Steve Lacy (born Steven Norman Lackritz; July 23, 1934 – June 4, 2004) was an American jazz saxophonist and composer recognized as one of the important players of soprano saxophone. Coming to prominence in the 1950s as a  progressive dixieland musician, Lacy went on to a long and prolific career. He worked extensively in experimental jazz and to a lesser extent in free improvisation, but Lacy's music was typically melodic and tightly-structured. Lacy also became a highly distinctive composer, with compositions often built out of little more than a single questioning phrase, repeated several times.
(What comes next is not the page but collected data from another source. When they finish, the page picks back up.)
(** X18.  The engine loads exactly the levels the manager has.  For an index
    from 0 to the number of levels less one, [loadLevel] returns true, with
    the ball on the level's start and all the level's coins out; from then
    on, whatever calls follow, no frame throws.  For every other index
    [loadLevel] returns false and leaves the engine without a level. *)
Theorem every_level_loads_and_plays (levels : list MazeDefinition) (index : Z) (e : Engine) :
  (0 <= index < Z.of_nat (length levels) ->
   exists m e',
     levels !! Z.to_nat index = Some m /\
     loadLevel (getLevel levels) index e = Normal true e' /\
     currentLevel e' = Some (level_object m) /\
     ball_x (ball e') = pt_x (start m) /\ ball_y (ball e') = pt_y (start m) /\
     length (levelCoins e') = length (coins m) /\
     coinsCollectedThisLevel e' = 0 /\
     forall calls dt inp,
       exists e2,
         update Math_pow Math_sqrt Math_sin dt inp
           (fold_left (run_call Math_pow Math_sqrt Math_sin) calls e') = Normal tt e2) /\
  (~ (0 <= index < Z.of_nat (length levels)) ->
   loadLevel (getLevel levels) index e
   = Normal false (set_currentLevel None (set_levelIndex index e))).
Proof.
  split.
  - intros Hindex.
    destruct (lookup_lt_is_Some_2 levels (Z.to_nat index) ltac:(lia)) as [m Hm].
    pose proof (getLevel_inside levels index m ltac:(lia) Hm) as Hget.
    assert (exists e', loadLevel (getLevel levels) index e = Normal true e' /\
              currentLevel e' = Some (level_object m) /\
              ball_x (ball e') = pt_x (start m) /\ ball_y (ball e') = pt_y (start m) /\
              length (levelCoins e') = length (coins m) /\
              coinsCollectedThisLevel e' = 0) as (e' & Hload & Hl & Hx & Hy & Hc & Hn).
    { unfold loadLevel. cbn. rewrite Hget. unfold resetBall. cbn.
      eexists. split; [reflexivity |]. cbn. by rewrite length_map. }
    exists m, e'. repeat (split; [done |]).
    intros calls dt inp.
    destruct (loadLevel_accounted _ _ _ _ Hload) as (level & Hlevel & Hacc).
    assert (level = level_object m) as -> by congruence.
    assert (coins_accounted (level_object m)
              (fold_left (run_call Math_pow Math_sqrt Math_sin) calls e')) as (Hcur & _).
    { apply (fold_left_keeps (coins_accounted (level_object m))); [| done].
      intros e1 c. apply run_call_accounted. }
    by apply (update_returns dt inp _ (level_object m)).
  - intros Hindex. unfold loadLevel. cbn. by rewrite getLevel_outside.
Qed.
End Play.
Lemma set_same_on {X : Type} (f : BaseConfig.t V C -> X) now key value metadata :
  (forall x c, f (BaseConfig.with_cache x c) = f c) ->
  (forall x c, f (BaseConfig.with_validator x c) = f c) ->
  (forall l c, f (BaseConfig.with_notifications l c) = f c) ->
  (forall d c, f (BaseConfig.with_data d c) = f c) ->
  (forall m c, f (BaseConfig.with_metadata m c) = f c) ->
  respects (same_on f) (BaseConfig.set now key value metadata).
Proof.
  intros Hc Hv Hn Hd Hm.
  apply (respects_set (same_on f)); try (intros ? ?; unfold same_on; solve [auto]).
  intros v. apply respects_set_nested_value; [apply _|]. intros; unfold same_on; auto.
Qed.

Lemma load_source_none c : load_source None c = (c, Ok tt).
Proof. unfold load_source. now destruct (BaseConfig._loader c). Qed.

Lemma respects_load_source (R : BaseConfig.t V C -> BaseConfig.t V C -> Prop) `{!PreOrder R} src :
  (forall data c, R c (BaseConfig.with_data
                         (BaseConfig.merge_value (VDict data) (BaseConfig._data c)) c)) ->
  respects R (load_source src).
Proof.
  intros HR. apply respects_state. intros c. unfold load_source.
  destruct (BaseConfig._loader c) as [l|]; [|reflexivity].
  destruct src as [[|a s]|]; try reflexivity.
  destruct (loader_load l (String a s)) as [data|e]; [|reflexivity].
  apply HR.
Qed.

Lemma respects_load_missing (R : BaseConfig.t V C -> BaseConfig.t V C -> Prop) `{!PreOrder R}
    now l :
  (forall key value metadata, respects R (BaseConfig.set now key value metadata)) ->
  respects R (load_missing now l).
Proof. intros Hset. unfold load_missing. repeat respects_step; auto. Qed.

Lemma respects_load_body (R : BaseConfig.t V C -> BaseConfig.t V C -> Prop) `{!PreOrder R}
    now src :
  (forall data c, R c (BaseConfig.with_data
                         (BaseConfig.merge_value (VDict data) (BaseConfig._data c)) c)) ->
  (forall key value metadata, respects R (BaseConfig.set now key value metadata)) ->
  respects R (load_body now src).
Proof.
  intros Hm Hset. unfold load_body. repeat respects_step.
  - now apply respects_load_source.
  - now apply respects_load_missing.
Qed.

(** The loop leaves every default without a dot as a key of [_data]. *)
Lemma load_missing_covers now l c c' :
  load_missing now l c = (c', Ok tt) ->
  forall k, In k (PyDict.keys l) -> top_level k -> PyDict.mem k (BaseConfig._data c') = true.
Proof.
  revert c. induction l as [|[key value] l IH]; intros c Hrun k Hin Htop; [destruct Hin|].
  unfold load_missing in Hrun. cbn [for_each] in Hrun.
  apply bind_ok_inv in Hrun as (c1 & [] & Hstep & Hrest).
  fold (load_missing now l) in Hrest.
  destruct Hin as [Heq|Hin]; [|exact (IH _ Hrest _ Hin Htop)].
  cbn in Heq. subst key.
  assert (Hk : PyDict.mem k (BaseConfig._data c1) = true).
  { unfold bind, gets in Hstep.
    destruct (PyDict.mem k (BaseConfig._data c)) eqn:Hm.
    - unfold ret in Hstep. now injection Hstep as <-.
    - apply set_returns_inv in Hstep
        as (_ & vs & x1 & x2 & old & w & d' & _ & Hsp & _ & _ & ->).
      unfold top_level in Htop. rewrite Htop in Hsp. cbn in Hsp. injection Hsp as <-.
      cbn. rewrite dict_mem_set, String.eqb_refl. reflexivity. }
  eapply (respects_load_missing keeps_keys); [|exact Hrest|exact Hk].
  intros. apply set_keeps_keys.
Qed.

(** X14: [load] either returns, with [_loaded] set and every default without
    a dot in its key present in [_data], or raises a [ConfigLoadError] that
    wraps the cause and leaves [_loaded] as it was.  Either way no top-level
    key of [_data] is lost, and [_validated] is not touched. *)
Theorem load_sets_the_flag_and_the_defaults_or_raises c now src :
  let '(c', r) := BaseConfig.load now src c in
  match r with
  | Ok _ =>
      BaseConfig.is_loaded c' = true
      /\ forall k, In k (PyDict.keys (BaseConfig.default_values c)) -> top_level k ->
                   BaseConfig.has_key c' k = true
  | Raise e =>
      (exists cause, e = ConfigLoadError "Failed to load configuration: " cause)
      /\ BaseConfig.is_loaded c' = BaseConfig.is_loaded c
  end
  /\ (forall k, BaseConfig.has_key c k = true -> BaseConfig.has_key c' k = true)
  /\ BaseConfig.is_validated c' = BaseConfig.is_validated c
  /\ fixed_part c' = fixed_part c.
Proof.
  rewrite load_run.
  destruct (load_body now src c) as [c1 r] eqn:Hbody.
  assert (Hkeys : keeps_keys c c1).
  { eapply (respects_load_body keeps_keys); [| |exact Hbody].
    - intros data c0 k Hk. cbn. now apply merge_value_keeps_keys.
    - intros. apply set_keeps_keys. }
  assert (Hsame : same_on (fun c => (fixed_part c, BaseConfig._loaded c, BaseConfig._validated c))
                    c c1).
  { eapply (respects_load_body (same_on _)); [| |exact Hbody].
    - intros; reflexivity.
    - intros. apply set_same_on; intros; reflexivity. }
  unfold same_on in Hsame.
  pose proof (f_equal (fun p => fst (fst p)) Hsame) as Hfixed.
  pose proof (f_equal (fun p => snd (fst p)) Hsame) as Hloaded.
  pose proof (f_equal snd Hsame) as Hvalidated.
  cbn [fst snd] in Hfixed, Hloaded, Hvalidated. clear Hsame.
  destruct r as [[]|e].
  - split; [split; [reflexivity|]|split; [exact Hkeys|split; [exact Hvalidated|exact Hfixed]]].
    intros k Hin Htop. unfold BaseConfig.has_key. cbn [BaseConfig._data BaseConfig.with_loaded].
    unfold load_body in Hbody. apply bind_ok_inv in Hbody as (c0 & [] & Hsrc & Hrest).
    unfold bind, gets in Hrest.
    assert (Hd : same_on BaseConfig.default_values c c0).
    { eapply (respects_load_source (same_on _)); [|exact Hsrc]. intros; reflexivity. }
    unfold same_on in Hd. rewrite Hd in Hrest.
    eapply load_missing_covers; eauto.
  - split; [split; [eauto|exact Hloaded]|split; [exact Hkeys|split; [exact Hvalidated|]]].
    exact Hfixed.
Qed.

Lemma stored_without_encryptor c key value :
  BaseConfig._encryption c = None -> stored c key value = Ok value.
Proof.
  unfold stored, BaseConfig.encrypt_if_needed. intros ->.
  now destruct (BaseConfig._should_encrypt key).
Qed.
(** One pass yields the batches of a permutation of the dataset: the dataset
    itself without shuffling. *)
Lemma iter_loader_perm ld w :
  randperm_ok L ->
  exists order r,
    Permutation order (dataset ld) /\
    (ld_shuffle ld = false ->
     order = dataset ld /\ r = snd (random_ L (w_rng w))) /\
    iter_loader ld w
    = (Ok (chunks (ld_batch_size ld) order),
       set_log (w_log w ++ [EvIter (length (chunks (ld_batch_size ld) order))])
               (set_rng r w)).
Proof.
  intros Hperm. unfold iter_loader, bind, gets, modify, emit, ret.
  destruct (random_ L (w_rng w)) as [s0 r0]. simpl.
  destruct (ld_shuffle ld); simpl.
  - destruct (random_ L r0) as [s1 r1]. simpl.
    specialize (Hperm (manual_seed L s1) (length (dataset ld))).
    destruct (randperm L _ _) as [idxs r2]. simpl in *.
    exists (select (dataset ld) idxs), r1. split; [| split; [discriminate | reflexivity]].
    rewrite <- (select_seq (dataset ld)) at 2.
    unfold select. apply Permutation_flat_map. exact Hperm.
  - exists (dataset ld), r0.
    split; [apply Permutation_refl |]. split; [auto | reflexivity].
Qed.

(** ** The first round does not depend on the log interval *)

Lemma set_log_interval_same (args : Args A) : set_log_interval (log_interval args) args = args.
Proof. destruct args; reflexivity. Qed.

Lemma train_body_interval args device train_loader epoch b w k1 k2 :
  k1 <> 0 -> k2 <> 0 ->
  train_body (O:=O) (set_log_interval k1 args) device train_loader epoch (0, b) w
  = train_body (set_log_interval k2 args) device train_loader epoch (0, b) w.
Proof.
  intros H1 H2. unfold train_body, py_mod. simpl.
  apply Z.eqb_neq in H1, H2. rewrite H1, H2, !Z.mod_0_l by (apply Z.eqb_neq; assumption).
  reflexivity.
Qed.

Lemma train_dry_run_interval args device train_loader epoch w k1 k2 :
  dry_run args = true -> k1 <> 0 -> k2 <> 0 ->
  train (O:=O) (set_log_interval k1 args) device train_loader epoch w
  = train (set_log_interval k2 args) device train_loader epoch w.
Proof.
  intros Hd H1 H2. unfold train, bind. rewrite !model_train_eq.
  match goal with
  | |- context [iter_loader ?l ?w0] =>
      destruct (iter_loader_eq l w0) as [batches [r Ei]]
  end.
  rewrite !Ei. unfold enumerate.
  destruct batches as [| b batches]; [reflexivity |].
  simpl enumerate_from. rewrite !for_each_cons.
  rewrite (train_body_interval args device train_loader epoch b _ H1 H2).
  match goal with
  | |- context [train_body ?a ?d ?l ?e ?it ?v] =>
      destruct (train_body a d l e it v) as [[c | ex] w1] eqn:E
  end; [| reflexivity].
  assert (c = Break) as -> by (eapply train_body_first_breaks; [| exact E]; exact Hd).
  reflexivity.
Qed.

(** C9.  A dry run over a non-empty training set that completes processes one
    batch: one reset, one forward pass, one optimizer step, then the progress
    line, and nothing after it; the parameters and the optimizer state are
    those of one update with the first batch.  The log interval plays no part:
    with any other positive interval the pass does the same. *)
Theorem dry_run_processes_one_batch args device train_loader epoch w w' :
  dry_run args = true ->
  0 < log_interval args ->
  randperm_ok L ->
  dataset train_loader <> [] ->
  train (O:=O) args device train_loader epoch w = (Ok tt, w') ->
  count_events is_zero_grad (new_events w w') = 1%nat /\
  count_events is_forward (new_events w w') = 1%nat /\
  count_events is_opt_step (new_events w w') = 1%nat /\
  (exists n b w0 line,
     new_events w w' = EvTrainMode :: EvIter n :: cycle (length b) ++ [EvPrint line] /\
     (w_params w', w_acc w') = batch_update w0 b) /\
  (forall k, 0 < k ->
     train (set_log_interval k args) device train_loader epoch w = (Ok tt, w')).
Proof.
  intros Hd HK Hperm Hne E.
  assert (Hshape : exists n b w0 line,
             new_events w w'
             = EvTrainMode :: EvIter n :: cycle (length b) ++ [EvPrint line] /\
             (w_params w', w_acc w') = batch_update w0 b).
  { unfold train, bind in E. rewrite model_train_eq in E.
    match type of E with
    | context [iter_loader ?l ?w0] =>
        destruct (iter_loader_perm l w0 Hperm) as [order [r [Hp [_ Ei]]]]
    end.
    rewrite Ei in E. unfold enumerate in E.
    destruct (chunks (ld_batch_size train_loader) order) as [| b batches] eqn:Ec.
    { exfalso. apply (@chunks_nonempty _ (ld_batch_size train_loader) order);
        [| exact Ec].
      intros ->. apply Permutation_nil in Hp. auto. }
    simpl enumerate_from in E. rewrite for_each_cons in E.
    match type of E with
    | context [train_body ?a ?d ?l ?e ?it ?v] =>
        destruct (train_body a d l e it v) as [[c | ex] w1] eqn:Eb
    end; [| discriminate].
    pose proof (train_body_first_breaks _ _ _ _ _ _ Hd Eb) as ->.
    inversion E; subst w1.
    destruct (train_body_ok _ _ _ _ _ _ _ Eb)
      as [_ [HK' [Hu [_ [_ [_ [_ [_ [_ [rows [ls [w2 [_ [_ Hl]]]]]]]]]]]]]].
    rewrite Z.mod_0_l in Hl by exact HK'. simpl in Hl.
    exists (length (b :: batches)), b. eexists. eexists.
    split; [| exact Hu].
    apply new_events_app. rewrite Hl. simpl. rewrite <- !app_assoc. reflexivity. }
  destruct Hshape as [n [b [w0 [line [Hn Hu]]]]].
  split; [rewrite Hn; reflexivity |].
  split; [rewrite Hn; reflexivity |].
  split; [rewrite Hn; reflexivity |].
  split; [exists n, b, w0, line; auto |].
  intros k Hk. rewrite <- E.
  rewrite <- (set_log_interval_same args) at 2.
  apply train_dry_run_interval; [exact Hd | lia | lia].
Qed.

(** ** The evaluation loop *)

Lemma hits_cons p (s : Sample (L:=L)) ds :
  hits p (s :: ds) = (if is_hit p s then 1 else 0) + hits p ds.
Proof.
  unfold hits, len. simpl. destruct (is_hit p s); simpl length; lia.
Qed.

Lemma hits_app p (l1 l2 : list (Sample (L:=L))) :
  hits p (l1 ++ l2) = hits p l1 + hits p l2.
Proof.
  unfold hits, len. rewrite filter_app, length_app. lia.
Qed.

Lemma hits_perm p (l1 l2 : list (Sample (L:=L))) :
  Permutation l1 l2 -> hits p l1 = hits p l2.
Proof.
  intros H. unfold hits, len. f_equal.
  apply Permutation_length.
  induction H; simpl.
  - constructor.
  - destruct (is_hit p x); [constructor |]; assumption.
  - destruct (is_hit p x), (is_hit p y); try constructor;
      try apply Permutation_refl.
  - eapply Permutation_trans; eassumption.
Qed.

Lemma count_eq_cons k t preds target :
  count_eq (k :: preds) (t :: target) = (if k =? t then 1 else 0) + count_eq preds target.
Proof.
  unfold count_eq, len. simpl. destruct (k =? t); simpl length; lia.
Qed.

(** A row with an entry for the label has a largest entry. *)
Lemma nll_argmax row t x : nll (L:=L) row t = Some x -> exists k, argmax row = Some k.
Proof.
  unfold nll, argmax. destruct (t <? 0); [discriminate |].
  destruct (scores L row) as [| y l].
  - destruct (Z.to_nat t); discriminate.
  - intros _. eexists. reflexivity.
Qed.

(** Row by row, what the library computes on a batch is what the reference
    definitions give for its samples. *)
Lemma batch_eval p (b : list (Sample (L:=L))) :
  forallb (evaluable p) b = true ->
  exists rows preds,
    map_opt (eval_row p) (map fst b) = Some rows /\
    row_losses rows (map snd b) = Some (sample_losses p b) /\
    map_opt argmax rows = Some preds /\
    count_eq preds (map snd b) = hits p b.
Proof.
  induction b as [| s b IH]; intros H.
  - exists [], []. repeat split; reflexivity.
  - simpl in H. apply andb_true_iff in H. destruct H as [Hs Hb].
    destruct (IH Hb) as [rows [preds [Er [El [Ea Ec]]]]].
    unfold evaluable in Hs.
    destruct (eval_row p (fst s)) as [row |] eqn:Erow; [| discriminate].
    assert (Hk : exists k, argmax row = Some k).
    { destruct (snd s =? ignore_index).
      - unfold argmax. destruct (scores L row); [discriminate | eexists; reflexivity].
      - destruct (nll row (snd s)) eqn:En; [| discriminate].
        eapply nll_argmax; exact En. }
    destruct Hk as [k Ek].
    exists (row :: rows), (k :: preds).
    split; [simpl; rewrite Erow, Er; reflexivity |].
    split.
    { unfold row_losses in *. cbn [map combine filter]. unfold counted at 1.
      cbn [fst snd]. unfold sample_losses. cbn [flat_map].
      unfold sample_nll, obind. rewrite Erow.
      destruct (snd s =? ignore_index); cbn [negb].
      - exact El.
      - destruct (nll row (snd s)) as [x |] eqn:En; [| discriminate].
        cbn [map_opt fst snd]. rewrite En.
        unfold sample_losses in El. rewrite El. reflexivity. }
    split; [simpl; rewrite Ek, Ea; reflexivity |].
    simpl map. rewrite count_eq_cons, hits_cons, Ec.
    unfold is_hit, sample_hit, obind. rewrite Erow, Ek. simpl.
    destruct (k =? snd s); reflexivity.
Qed.

Lemma fold_left_accumulate p (batches : list (list (Sample (L:=L)))) acc b :
  fold_left (py_add A) (map (batch_loss p) batches) (py_add A acc (batch_loss p b))
  = fold_left (py_add A) (map (batch_loss p) (b :: batches)) acc.
Proof. reflexivity. Qed.

(** The loop of [test] in evaluation mode, on batches of evaluable samples:
    it completes with the batch losses added to [test_loss] and the hits added
    to [correct], and leaves nothing but calls in the log. *)
Lemma test_loop_ok device (batches : list (list (Sample (L:=L)))) :
  forall test_loss correct w,
    w_training w = false ->
    forallb (evaluable (w_params w)) (concat batches) = true ->
    exists l,
      for_fold batches (test_loss, correct) (test_body (O:=O) device) w
      = (Ok (fold_left (py_add A) (map (batch_loss (w_params w)) batches) test_loss,
             correct + hits (w_params w) (concat batches)),
         set_log (w_log w ++ l) w) /\
      forallb (fun e => negb (is_print e)) l = true.
Proof.
  induction batches as [| b batches IH]; intros test_loss correct w Ht He.
  - exists []. split; [| reflexivity]. simpl. unfold ret, hits, len. simpl.
    rewrite Z.add_0_r, app_nil_r. destruct w; reflexivity.
  - simpl concat in He. rewrite forallb_app in He.
    apply andb_true_iff in He. destruct He as [Hb Hrest].
    destruct (batch_eval _ _ Hb) as [rows [preds [Er [El [Ea Ec]]]]].
    cbn [for_fold]. unfold bind at 1. unfold test_body at 1. unfold collate, to.
    unfold bind at 1. rewrite call_model_eq. cbv zeta.
    rewrite forward_eval by exact Ht. simpl w_params. rewrite Er. simpl or_raise.
    cbv iota beta.
    unfold nll_loss, argmax_rows, emit, modify, bind, ret. simpl.
    fold (row_losses rows (map snd b)). rewrite El. simpl. rewrite Ea. simpl.
    match goal with
    | |- context [for_fold batches (?tl, ?c) _ ?w1] =>
        destruct (IH tl c w1) as [l [E Fl]]; [exact Ht | exact Hrest |]
    end.
    unfold bind in E. simpl in E. rewrite E.
    eexists. split.
    + f_equal.
      * rewrite Ec, hits_app, Z.add_assoc. reflexivity.
      * simpl. rewrite <- !app_assoc. reflexivity.
    + simpl. exact Fl.
Qed.

Lemma printed_app (l1 l2 : list (Event (A:=A))) :
  printed (l1 ++ l2) = printed l1 ++ printed l2.
Proof. apply flat_map_app. Qed.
The music of Thelonious Monk became a permanent part of Lacy's repertoire after a stint in the pianist's band, with Monk's works appearing on virtually every Lacy album and concert program; Lacy often partnered with trombonist Roswell Rudd in exploring Monk's work. Beyond Monk, Lacy performed the work of jazz composers such as Charles Mingus, Duke Ellington and Herbie Nichols; unlike many jazz musicians he rarely played standard popular or show tunes.

Early life and career
Lacy began his career at sixteen playing Dixieland music with much older musicians such as Henry "Red" Allen, Pee Wee Russell, George "Pops" Foster and Zutty Singleton and then with Kansas City jazz players like Buck Clayton, Dicky Wells, and Jimmy Rushing. He then became involved with the avant-garde, performing on Jazz Advance (1956), the debut album of Cecil Taylor, and appearing with Taylor's groundbreaking quartet at the 1957 Newport Jazz Festival; he also made a notable appearance on an early Gil Evans album. His most enduring relationship, however, was with the music of Thelonious Monk: he recorded the first album to feature only Monk compositions (Reflections, Prestige, 1958) and briefly played in Monk's band in 1960 and later on Monk's Big Band and Quartet in Concert album (Columbia, 1963).

Europe and sextet
Lacy's first visit to Europe came in 1965, with a visit to Copenhagen in the company of Kenny Drew; he went to Italy and formed a quartet with Italian trumpeter Enrico Rava and the South African musicians Johnny Dyani and Louis Moholo (their visit to Buenos Aires is documented on The Forest and the Zoo, ESP, 1967). After a brief return to New York, he returned to Italy, then in 1970 moved to Paris, where he lived until the last two years of his life. He became a widely respected figure on the European jazz scene, though he remained less well known in the U.S.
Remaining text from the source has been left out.